Tutt’attorno un pulviscolo di partecipazioni azionarie, portafogli ricchi, ma dispersi. “Se avessimo fatto come gli Agnelli, avremmo potuto stare ancora insieme”, commenta Matteo Marzotto, “Ma in cambio abbiamo ottenuto maggiore autonomia”. Potere contro libertà, un dilemma al quale la famiglia reale del capitalismo italiano ha cercato una soluzione con spirito sabaudo, legge salica compresa (se ne lamentò Suni la sorella più vicina a Gianni, che avrebbe desiderato una posizione di comando nell’impero Fiat), per tenere insieme una tribù cresciuta oltre misura.
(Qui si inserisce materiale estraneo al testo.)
(** X13. The edit screen and its buttons agree on the list.  [cb_edit] for
    the payload of list [l] ends the session and shows, on an accessible
    message, the screen of [l] with [kb_edit l]; the add button of that
    keyboard opens a session for exactly [l], anchored at the message
    pressed, and the remove button shows the picker of [l], or the screen
    of [l] with the notice that nothing can be removed when [l] is empty.
    This holds for every list name, colons included. *)
Theorem edit_screen_buttons_keep_the_list (c_edit c_add c_remove : CallbackQuery)
  (e e' : env) (l : pystr) :
  cb_data c_edit = py "edit:" ++ l ->
  cb_accessible c_edit = true ->
  exists d_add d_remove,
    cb_edit c_edit e =
    (Ok tt,
     Env (db e) idle
         (sent e ++ [callback_answer;
                     edit_text (cb_chat c_edit) (cb_message_id c_edit)
                       (edit_view (cb_from_user c_edit) l (db e))
                       [Button AddWord d_add; Button RemoveWord d_remove;
                        Button Back (py "back")]]))
    /\ (cb_data c_add = d_add ->
        state (after (cb_add c_add) e')
        = Context (Some waiting_add)
            (FsmData (Some l) (Some (cb_message_id c_add)))
        /\ db (after (cb_add c_add) e') = db e')
    /\ (cb_data c_remove = d_remove ->
        cb_accessible c_remove = true ->
        after (cb_remove_show_list c_remove) e' =
        Env (db e') (state e')
            (sent e' ++ [callback_answer;
                         if decide (select_words (cb_from_user c_remove) l
                                      (db e') = [])
                         then edit_text (cb_chat c_remove)
                                (cb_message_id c_remove)
                                (add_suffix
                                   (edit_view (cb_from_user c_remove) l (db e'))
                                   NothingToRemove)
                                (kb_edit l)
                         else edit_text (cb_chat c_remove)
                                (cb_message_id c_remove)
                                (RemovePromptText l)
                                (make_remove_kb l
                                   (select_words (cb_from_user c_remove) l
                                      (db e')))])).
Proof.
  intros Hc Hacc. exists (py "add:" ++ l), (py "remove:" ++ l). split_and!.
  - rewrite (cb_edit_eq c_edit e l Hc). unfold edits. by rewrite Hacc.
  - intros Hd. unfold after.
    destruct (cb_add_after c_add e' l) as [Hdb Hst];
      [by rewrite Hd, split_add|done].
  - intros Hd Hacc'. unfold after.
    rewrite (cb_remove_show_list_eq c_remove e' l Hd). unfold edits.
    rewrite Hacc'. by destruct (decide _).
Qed.

(** X13 for a list name with a colon in it. *)
Lemma edit_screen_buttons_keep_the_list_witness :
  exists d_add d_remove,
    cb_edit {| cb_from_user := 1; cb_chat := 1; cb_message_id := 10;
               cb_accessible := true; cb_data := py "edit:" ++ py "A:B" |}
      (Env [] idle [])
    = (Ok tt,
       Env [] idle
           ([] ++ [callback_answer;
                   edit_text 1 10 (edit_view 1 (py "A:B") [])
                     [Button AddWord d_add; Button RemoveWord d_remove;
                      Button Back (py "back")]]))
    /\ (py "add:A:B" = d_add ->
        state (after (cb_add {| cb_from_user := 1; cb_chat := 1;
                                cb_message_id := 11; cb_accessible := true;
                                cb_data := py "add:A:B" |})
                 (Env [] idle []))
        = Context (Some waiting_add) (FsmData (Some (py "A:B")) (Some 11%Z))
        /\ db (after (cb_add {| cb_from_user := 1; cb_chat := 1;
                                cb_message_id := 11; cb_accessible := true;
                                cb_data := py "add:A:B" |})
                 (Env [] idle [])) = [])
    /\ (py "remove:A:B" = d_remove ->
        true = true ->
        after (cb_remove_show_list
                 {| cb_from_user := 1; cb_chat := 1; cb_message_id := 12;
                    cb_accessible := true; cb_data := py "remove:A:B" |})
          (Env [] idle []) =
        Env [] idle
            ([] ++ [callback_answer;
                    if decide (select_words 1 (py "A:B") [] = [])
                    then edit_text 1 12
                           (add_suffix (edit_view 1 (py "A:B") [])
                              NothingToRemove)
                           (kb_edit (py "A:B"))
                    else edit_text 1 12 (RemovePromptText (py "A:B"))
                           (make_remove_kb (py "A:B")
                              (select_words 1 (py "A:B") []))])).
Proof.
  apply (edit_screen_buttons_keep_the_list
           {| cb_from_user := 1; cb_chat := 1; cb_message_id := 10;
              cb_accessible := true; cb_data := py "edit:" ++ py "A:B" |}
           {| cb_from_user := 1; cb_chat := 1; cb_message_id := 11;
              cb_accessible := true; cb_data := py "add:A:B" |}
           {| cb_from_user := 1; cb_chat := 1; cb_message_id := 12;
              cb_accessible := true; cb_data := py "remove:A:B" |}
           (Env [] idle []) (Env [] idle []) (py "A:B")); reflexivity.
Defined.

Section OneLine.

Context (int : pystr -> option Z) (command : pystr -> Message -> bool)
  (has_answer : bool).

Lemma elem_of_rev (c : N) (s : pystr) : c ∈ rev s -> c ∈ s.
Proof. rewrite !list_elem_of_In. apply in_rev. Qed.

Lemma splitlines_from_one_line n cur s line c :
  (length s <= n)%nat ->
  (forall x, x ∈ cur -> islinebreak x = false) ->
  line ∈ splitlines_from cur s -> c ∈ line -> islinebreak c = false.
Proof.
  revert cur s. induction n as [|n IH]; intros cur s Hn Hcur.
  - destruct s; [|simpl in Hn; lia]. cbn [splitlines_from].
    destruct cur; [by intros ?%elem_of_nil|].
    intros ->%list_elem_of_singleton ?%elem_of_rev. by apply Hcur.
  - destruct s as [|x s]; cbn [splitlines_from].
    { destruct cur; [by intros ?%elem_of_nil|].
      intros ->%list_elem_of_singleton ?%elem_of_rev. by apply Hcur. }
    simpl in Hn. destruct (islinebreak x) eqn:Hx.
    + assert (forall rest, (length rest <= n)%nat ->
                line ∈ rev cur :: splitlines_from [] rest ->
                c ∈ line -> islinebreak c = false) as Hcut.
      { intros rest Hrest [->|Hline]%elem_of_cons Hc.
        - apply Hcur. by apply elem_of_rev.
        - eapply (IH [] rest); [done| |done..]. by intros ? ?%elem_of_nil. }
      destruct s as [|y s]; [apply Hcut; simpl; lia|].
      destruct ((x =? 13) && (y =? 10)); apply Hcut; simpl in *; lia.
    + apply IH; [lia|]. intros z [->|Hz]%elem_of_cons; [done|by apply Hcur].
Qed.

Lemma strip_subset s c : c ∈ strip s -> c ∈ s.
Proof.
  intros Hc. destruct (strip_decompose s) as (pre & post & Hs & _).
  rewrite Hs, !elem_of_app. tauto.
Qed.

Lemma surviving_lines_one_line raw line c :
  line ∈ surviving_lines raw -> c ∈ line -> islinebreak c = false.
Proof.
  unfold surviving_lines. intros [_ Hin]%list_elem_of_filter Hc.
  apply list_elem_of_fmap in Hin as (x & -> & Hx).
  apply strip_subset in Hc.
  by eapply (splitlines_from_one_line (length raw) [] raw x c);
    [lia|intros ? ?%elem_of_nil|..].
Qed.

Lemma one_line_filter (P : row -> Prop) `{!forall r, Decision (P r)} t :
  one_line t -> one_line (filter P t).
Proof. intros Ht r c [_ Hr]%list_elem_of_filter. by apply Ht. Qed.

Lemma msg_add_one_line m e : one_line (db e) -> one_line (db (msg_add m e).2).
Proof.
  intros Hone.
  destruct (msg_text m) as [raw|] eqn:Ht; [|by rewrite msg_add_no_text].
  destruct (data_list_name (ctx_data (state e))) as [l|] eqn:Hl.
  - destruct (data_menu_message_id (ctx_data (state e))) as [a|] eqn:Ha.
    + rewrite (msg_add_eq m e l a raw) by done.
      pose proof (tally_elem_of (msg_from_user m) l (surviving_lines raw)
                    (db e) (surviving_lines_trimmed raw)) as Helem.
      destruct (tally _ _ _ _) as [[added skipped] t']. cbn [snd db].
      intros r c [Hr|(line & Hline & ->)]%Helem Hc; [by eapply Hone|].
      by eapply surviving_lines_one_line.
    + unfold msg_add, bind, state_get_data. cbn. by rewrite Hl, Ha.
  - unfold msg_add, bind, state_get_data. cbn. by rewrite Hl.
Qed.

Lemma feed_update_one_line ra rb upd w :
  one_line (w_db w) ->
  one_line (w_db (feed_update int command has_answer ra rb upd w).2).
Proof.
  intros Hw. unfold feed_update.
  destruct (route _ _ _ _ _ _ _) as [h|] eqn:Hr; [|done].
  set (e0 := Env (w_db w) (context_of w (key_of upd)) []).
  assert (one_line (db (h e0).2)) as Hh; [|by destruct (h e0)].
  assert (forall u l x, preserves one_line (Storage.remove_word u l x))
    as Hremove.
  { intros u l x t Ht. rewrite remove_word_eq. by apply one_line_filter. }
  assert (forall u l, preserves one_line (Storage.clear_list u l)) as Hclear.
  { intros u l t Ht. rewrite clear_list_eq. by apply one_line_filter. }
  unfold route in Hr.
  destruct upd as [m|c];
    repeat match type of Hr with
           | (if ?b then _ else _) = _ => destruct b
           end;
    try discriminate; injection Hr as <-;
    first [ by apply msg_add_one_line
          | by apply (cmd_start_db one_line)
          | by apply (cmd_menu_db one_line)
          | by apply (cb_back_db one_line)
          | by apply (cb_edit_db one_line)
          | by apply (cb_roll_db one_line)
          | by apply (cb_add_db one_line)
          | by apply (cb_remove_show_list_db one_line)
          | by apply (cb_remove_back_db one_line)
          | by apply (cb_do_remove_db int has_answer one_line Hremove)
          | by apply (cb_clear_db one_line Hclear) ].
Qed.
Nemmeno il centenario dalla nascita dell’Avvocato ha chiarito quanti siano davvero i consanguinei, almeno a un paio di centurie che riscuotono i dividendi prodotti, sotto il comando di John Elkann, dalla Exor. Sembrava un tabù abbandonare la centralità dell’automobile, ma anche questo è caduto con la fusione tra Fiat-Chrysler e Peugeot-Citroen-Opel. A quattro anni dal trasferimento ad Amsterdam, nella holding Giovanni Agnelli Bv è cresciuto il ruolo della Dicembre che racchiude degli eredi designati dell’Avvocato che hanno il 38 per cento; i figli di Umberto, Andrea e Anna Agnelli, hanno quasi il 12 per cento, segue Maria Sole con l’11,63 per cento e poi tutti gli altri. Tra i due cugini c’è di mezzo la Juventus: i suoi deludenti risultati e i pesanti debiti creano tensioni. John, che in dieci anni ha decuplicato i guadagni della famiglia, stacca gli assegni; Andrea spende e spande, però ha vinto comunque nove scudetti di fila. La successione imposta da Gianni anche contro tutte le esitazioni, le lamentele, i contrasti, le gelosie e le frustrazioni, ha dato frutti copiosi, ma con quale determinazione s’è affermata, con quali ombre, strascichi, dolori. Figli e figlie contro madri (com’è triste la lite sull’eredità che ha diviso Margherita, Marella, John e Lapo) fratelli contro fratelli, cugini in singolar tenzone. Tutte le famiglie infelici sono infelici allo stesso modo, anche quelle che potrebbero essere le più felici.